About SS MASTER
The SS Master was built in 1922 for Captain Herman Thorsen as a replacement for an earlier vessel. Very few ships were being built in the province during this period, (only 6 over 40′), and these were just about the last designed and launched with a steam plant installed; everywhere else steam and gasoline engines were being replaced by diesel engines. One of a trio of wood hulled tugs that were turned out at the Beach Avenue Shipyard in False Creek which were almost identical in design and size, the MASTER was, however, 5′ shorter than the other two, the SEA SWELL and the R.F.M. Arthur Moscrop, their builder, was Vancouver’s and British Columbia’s most notable tugboat builder, a man who had received his initial training from Arthur Wallace in his pioneer False Creek shipyard.
Moscrop went on to design and build a large number of outstanding wood hulled tugboats for coastal use, plus supervising the construction ofthe R.C.M.P.’s Arctic explorer, the ST. ROCH.
While several of Moscrop’s hulls are still around, they have been heavily modified structurally and all have been re-engined. The MASTER is the sole Moscrop built tug that is still close to her original design and which still operates with her 4riginal steam engine, and Royal Navy World War 1 surplus. The MASTER’s original cost is believed to have been around $34,000 and Captain Thorsen retained full ownership until 1927 when the Master Towing Company was incorporated and took title of the ship along with a mortgage for $23,000 back to Thorsen (This mortgage was transferred to the Home Oil Company in 1933).
First working for Fraser Mills and later chartered to the Lamb Logging Company, she put in general log and barge towing service from up coast to the mills in False Creek and elsewhere. In 1940, she was purchased by the Marpole Towing Company (joining her sister ship, the R.F.M.), and the Marpole colours, black diamonds on a white band on an orange stack were now painted on her colours that she wears to this day. The black diamonds, which had been the insignia of the firm since shortly after the turn of the century, signified the towing of coal barges from Vancouver Island to the company’s plant in Coal Harbor in Vancouver.

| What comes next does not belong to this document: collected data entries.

(* ===== verification/Server.v ===== *)
(** * The server

    internal/infrastructure/postgres, internal/infrastructure/redis and
    cmd/server/main.go: connecting to what the configuration names, building
    repositories, services and worker, the middleware chain, and the
    collection of the dependency gauges. *)

From S2P Require Import Prelude GoNum TxId Float64 Domain Sql Postgres Redis Queue World Reference.
From S2P Require Import Session Repository TransactionService AccountService Cache Http Handlers.
From S2P Require Import RequestLog Config Breaker Worker Resources.

(** ** Infrastructure *)

(** The settings of a connection pool. *)
Record PoolSettings : Type := mkPoolSettings {
  SimpleProtocol : bool;
  MaxOpenConns : Z;
  MaxIdleConns : Z;
  ConnMaxLifetime : Z;
  ConnMaxIdleTime : Z;
}.

Definition Minute : Z := 60 * Second.

(** [migrate.ErrNoChange] *)
Definition ErrNoChange : goerror := ErrorString "no change".

(** pgx, sqlx, golang-migrate and go-redis, as far as they connect: a pool or
    a client is known by the address it was opened with. *)
Class Infra (I : Type) : Type := {
  pgx_ParseConfig : string -> M I (result unit);
  db_Ping : string -> M I (result unit);
  (** connections in use, idle connections *)
  db_Stats : string -> M I (Z * Z);
  migrate_New : string -> string -> M I (result unit);
  migrate_Up : M I (result unit);
  migrate_Close : M I unit;
  redis_Ping : string -> M I (result unit);
  (** [fmt.Fprintf(os.Stderr, ...)] *)
  stderr : string -> M I unit;
}.

Section infra.
Context {I : Type} `{Infra I}.
Local Open Scope go_scope.

(** [postgres.New] *)
Definition postgres_New (dsn : string) : M I (result PoolSettings) :=
  try _ <- pgx_ParseConfig dsn catch (fun e => mret (Err e)) ;;
  let db := mkPoolSettings true 20 10 (5 * Minute) (1 * Minute) in
  try _ <- db_Ping dsn catch (fun e => mret (Err e)) ;;
  mret (Ok db).

Definition RunMigrations (dsn : string) : M I (result unit) :=
  try _ <- migrate_New "file://migrations" dsn catch (fun e => mret (Err e)) ;;
  up <- migrate_Up ;;
  migrate_Close ;;;
  match up with
  | Err e => if errors_Is e ErrNoChange then mret (Ok tt) else mret (Err e)
  | Ok _ => mret (Ok tt)
  end.

(** [redis.New] *)
Definition redis_New (addr : string) : M I (result unit) :=
  try _ <- redis_Ping addr catch (fun e => mret (Err e)) ;;
  mret (Ok tt).
End infra.

(** ** Wiring *)

(** What [main] builds from the configuration: the pools, the clients, the
    services, and the worker with its concurrency if it is started. *)
Record App (W : Type) : Type := mkApp {
  app_db : option string;                (* the DSN of db, if it is not nil *)
  app_replica : option string;
  app_redis : option string;
  app_queue : option Client;
  app_accountSvc : accountService W;
  app_txSvc : transactionService W;
  app_worker : option (Worker W * Z);
}.
Arguments mkApp {W}.
Arguments app_db {W}.
Arguments app_replica {W}.
Arguments app_redis {W}.
Arguments app_queue {W}.
Arguments app_accountSvc {W}.
Arguments app_txSvc {W}.
Arguments app_worker {W}.

Definition nonempty (s : string) : bool := negb (String.eqb s "").

Section wiring.
Context {P R A C I : Type} `{PgDriver P, RedisServer R, AmqpLib A, Clock C, Infra I}.
Context `{JSON TxMessage, JSON Transaction, JSON Account}.
#[local] Abbreviation World := (World P R A C).
Local Open Scope go_scope.
Context (cfg : Config).

#[local] Abbreviation St := (I * A)%type.
Definition on_infra {B} (m : M I B) : M St B := mlift fst (fun i st => (i, snd st)) m.
Definition on_broker {B} (m : M A B) : M St B := mlift snd (fun a st => (fst st, a)) m.

(** [os.Exit(1)] is [Err]. *)
Definition fatal {B} (what : string) (e : goerror) : M St (result B) :=
  on_infra (stderr what) ;;;
  mret (Err e).

(** The primary pool: [None] without a DSN. *)
Definition connect_db : M St (result (option string)) :=
  if nonempty (DBPrimaryDSN cfg) then
    let appDSN := if nonempty (PgBouncerDSN cfg) then PgBouncerDSN cfg else DBPrimaryDSN cfg in
    try _ <- on_infra (postgres_New appDSN) catch (fatal "failed to connect to postgres") ;;
    mret (Ok (Some appDSN))
  else mret (Ok None).

(** The replica pool, inside the same [if]. *)
Definition connect_replica : M St (option string) :=
  if nonempty (DBPrimaryDSN cfg) && (DBReadReplicaEnabled cfg && nonempty (PgBouncerReadDSN cfg)) then
    r <- on_infra (postgres_New (PgBouncerReadDSN cfg)) ;;
    match r with
    | Err e =>
        on_infra (stderr "warning: read replica unavailable, falling back to primary") ;;;
        mret None
    | Ok _ => mret (Some (PgBouncerReadDSN cfg))
    end
  else mret None.

Definition connect_redis : M St (option string) :=
  if CacheEnabled cfg && nonempty (RedisAddr cfg) then
    r <- on_infra (redis_New (RedisAddr cfg)) ;;
    match r with
    | Err e => on_infra (stderr "warning: redis unavailable") ;;; mret None
    | Ok _ => mret (Some (RedisAddr cfg))
    end
  else mret None.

In 1947, control of the Marpole Towing Company was assumed by Evans, Coleman and Evans – although actual title to the ship was not transferred until 1959. Around 1951, she had become part of the operations of the Gilley Bros. fleet, another subsidiary of Evans, Coleman but her Marpole colours remained unchanged. By 1959, the parent company decided to dispense with its old timers and tied up a clutch of them, including the MASTER, at the mouth of the Brunette River and left them. Dilapidated and stripped, she was finally put up for sale or scrap. “Where is, as is”, in 1962. Here she was spotted by some members of the World Ship Society of Western Canada, a branch of an English based organization of ship-lovers. They decided to rescue and restore her as a tribute to the tugboat industry of British Columbia. For the full payment of $500, raised quickly among some members, the Society took over the MASTER on August 14, 1962.
Thousands of hours of volunteer labor, scrounged and donated materials, along with money raised by all sorts of means, resulted in the ship being cleaned up and repaired, equipment restored and replaced and steam being raised on April 23, 1963, the first time in several years. The Master now commenced a new career as the Society’s flagship, bringing to a new and old public, an awareness of the now vanished era of marine steam.
In April 1971, the World Ship Society, finding it increasingly difficult under its charter to maintain the MASTER, turned her over to a newly formed group called the Society for the Preservation of the Steam Towboat Master (in May, 1985, the name was changed to the ‘S.S. Master Society’), who have been her exclusive owners and operators ever since.
Many hundreds of hours are put in each year by volunteer crew members of the SS Master Society to preserve this important piece of British Columbia’s maritime past. The general public are encouraged to drop by on a Saturday at either Granville Island in the Summer or Britannia Heritage Shipyards in the winter months and lend a hand wherever they can with painting, polishing brass, or assisting the crew with repairs etc.